Archive for November, 2013

Generational Touchstones

Friday, November 22nd, 2013

Certain events seem to mark an age cohort and establish a generational zeitgeist.  Events such as the September 11, 2001 attacks, or the Challenger Disaster a quarter century ago are of such immense magnitude that they become shared experiences.  But the shared experience is in many ways ephemeral — it is a mediated experience, not the experience of the actual event.   The mediation by  television, radio, and newspaper is what provides the common threads that unite people.

Yet these defining events, that seem to be shared by so many, are at the same time highly personal and individual.  When my Mom talks of the attack on Pearl Harbor on Dec 7, 1941, she cannot speak to the actual attack, but instead talks about waking from a nap after dinner and walking down the stairs to be greeted by her father saying:

“Well, we’re at war.  The Japanese just bombed Pearl Harbor.”

She remembers going into work the next day, to her part time job at an Army recruiting center, to see men lined up as far as she could see, all wanting to enlist.  And she also remembers one of the soldiers coming over to flirt, saying “The sergeant said we are not supposed to talk with you” and her replying “Well I guess you better do what he says.”

My generational identity was forged fifty years ago today, and is also very much a part of my personal experience.

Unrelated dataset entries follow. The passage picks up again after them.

(** * cloudflare-webhook-proxy: the Expo webhook relay and the PR/Notion linker

    A shallow embedding of the two programs of the repository:

    - [scripts/link_pr_to_notion_task.py], the linker that extracts task
      references from a pull request, resolves them to Notion pages and
      annotates both sides (modules [Linker], [Unicode] and [Main]);
    - the Cloudflare worker that authenticates an Expo build webhook and relays
      it to Slack or GitHub, in its plain form [src/worker.ts] (module
      [Worker]), in its extended, profile-filtering form (module
      [WorkerExt]) and as a Pages function (module [Pages]).

    Module [Text] holds the characters of ASCII, their classes and their
    letters: the patterns of the workers are JavaScript patterns without
    the flag [u], and the patterns of the linker for record ids name their
    characters one by one.  The two patterns of the linker that go by the
    Unicode database of the interpreter, [TASK_REGEX] and
    [NOTION_URL_REGEX], are modelled twice: over code points, the database
    being a parameter (module [Unicode]), and over ASCII text (module
    [Linker]), for running the script on the examples of the repository;
    module [Agreement] proves that the two return the same references on
    ASCII text.  Remote services (Notion, Slack, GitHub), the HMAC primitive and the
    JSON parser are parameters of the sections that use them. *)

From Stdlib Require Import List String Ascii Bool Arith NArith ZArith Lia.
From Stdlib Require Import Sorting.Sorted Sorting.Permutation.
From Stdlib Require Import Structures.OrderedTypeEx.
Import ListNotations.

Local Open Scope string_scope.

(* ================================================================== *)
(** * Text primitives shared by both programs *)
(* ================================================================== *)

Module Text.

Definition code (c : ascii) : N := N_of_ascii c.

Definition in_range (lo hi c : ascii) : bool :=
  ((code lo <=? code c) && (code c <=? code hi))%N.

Definition is_digit (c : ascii) : bool := in_range "0" "9" c.
Definition is_upper (c : ascii) : bool := in_range "A" "Z" c.
Definition is_lower (c : ascii) : bool := in_range "a" "z" c.

(** [[0-9a-fA-F]] *)
Definition is_hex (c : ascii) : bool :=
  is_digit c || in_range "a" "f" c || in_range "A" "F" c.

(** [\w]: letters, digits and the underscore. *)
Definition is_word (c : ascii) : bool :=
  is_digit c || is_upper c || is_lower c || (c =? "_")%char.

(** [\s]: the characters [str.isspace] accepts below 128, that is
    TAB, LF, VT, FF, CR, the separators 28 to 31, and the space. *)
Definition is_space (c : ascii) : bool :=
  ((9 <=? code c) && (code c <=? 13) ||
   (28 <=? code c) && (code c <=? 32))%N.

Definition to_upper (c : ascii) : ascii :=
  if is_lower c then ascii_of_N (code c - 32) else c.

Definition to_lower (c : ascii) : ascii :=
  if is_upper c then ascii_of_N (code c + 32) else c.

Fixpoint map_string (f : ascii -> ascii) (s : string) : string :=
  match s with
  | EmptyString => EmptyString
  | String c s' => String (f c) (map_string f s')
  end.

(** [str.upper()], [str.lower()], [String.prototype.toUpperCase] and
    [toLowerCase]. *)
Definition upper : string -> string := map_string to_upper.
Definition lower : string -> string := map_string to_lower.

Fixpoint forall_chars (p : ascii -> bool) (s : string) : bool :=
  match s with
  | EmptyString => true
  | String c s' => p c && forall_chars p s'
  end.

(** [s.replace(c, "")], [s.replace(/c/g, "")]: every occurrence removed. *)
Fixpoint remove_char (c : ascii) (s : string) : string :=
  match s with
  | EmptyString => EmptyString
  | String d s' =>
      if (d =? c)%char then remove_char c s' else String d (remove_char c s')
  end.

(** [needle in hay], [hay.includes(needle)]. *)
Fixpoint contains (needle hay : string) : bool :=
  prefix needle hay ||
  match hay with
  | EmptyString => false
  | String _ hay' => contains needle hay'
  end.

(** A literal at the head of [s]: the rest of [s] after it. *)
Fixpoint strip_prefix (p s : string) : option string :=
  match p, s with
  | EmptyString, _ => Some s
  | String a p', String b s' =>
      if (a =? b)%char then strip_prefix p' s' else None
  | String _ _, EmptyString => None
  end.

(** The same, letters compared without case ([re.IGNORECASE]); the text
    that was matched is returned with the rest. *)
Fixpoint strip_prefix_ci (p s : string) : option (string * string) :=
  match p, s with
  | EmptyString, _ => Some (EmptyString, s)
  | String a p', String b s' =>
      if (to_lower a =? to_lower b)%char then
        match strip_prefix_ci p' s' with
        | Some (m, r) => Some (String b m, r)
        | None => None
        end
      else None
  | String _ _, EmptyString => None
  end.

Definition head (s : string) : option ascii :=
  match s with
  | EmptyString => None
  | String c _ => Some c
  end.

Fixpoint last_char (d : option ascii) (s : string) : option ascii :=
  match s with
  | EmptyString => d
  | String c s' => last_char (Some c) s'
  end.

Definition is_word_opt (c : option ascii) : bool :=
  match c with
  | Some c => is_word c
  | None => false
  end.

(** [\b] between the character [prev] (none at the start of the text) and
    the text [s] that follows. *)
Definition at_boundary (prev : option ascii) (s : string) : bool :=
  xorb (is_word_opt prev) (is_word_opt (head s)).

Definition nonempty (s : string) : bool :=
  match s with
  | EmptyString => false
  | String _ _ => true
  end.

Definition LF : ascii := "010"%char.

(** [\d+\b]: the digits are taken greedily, and a shorter run is tried when
    the boundary fails after the longer one. *)
Fixpoint digits_then_boundary (s : string) : option string :=
  match s with
  | EmptyString => None
  | String c s' =>
      if is_digit c then
        match digits_then_boundary s' with
        | Some m => Some (String c m)
        | None => if at_boundary (Some c) s' then Some (String c EmptyString)
                  else None
        end
      else None
  end.

(** [<pfx>-\d+\b] at the head of [s], the letters of [pfx] compared without
    case: the text that was matched. *)
Definition short_code_at (pfx : string) (s : string) : option string :=
  match strip_prefix_ci pfx s with
  | Some (m, r) =>
      match r with
      | String c r' =>
          if (c =? "-")%char then
            match digits_then_boundary r' with
            | Some ds => Some (m ++ String "-" ds)
            | None => None
            end
          else None
      | EmptyString => None
      end
  | None => None
  end.

End Text.

(* ================================================================== *)
(** * The linker script, [scripts/link_pr_to_notion_task.py] *)
(* ================================================================== *)

Module Linker.
Import Text.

I was sitting in Mrs. Lodge’s fifth grade glass at St. James School in Seaford, New York, about half-way back in the third column of desks from the windows on the left. Mother Superior entered to announce that President Kennedy had been shot, asked us to pray, and then bow our heads onto our desks and remain quiet until it was time to go home.

Throughout the weekend, I sensed the gravity of the situation, as we watched the reporting on LBJ being sworn as President, the return of  First Lady Jacqueline Kennedy to D.C., the lying in state, the shooting of Oswald by Jack Ruby, the funeral procession with the caisson and the boots facing backward in the stirrups, and John John and Caroline standing with their mother.  These were the shared events from that weekend — and although they were mediated via Television, each of us had our own individual experience.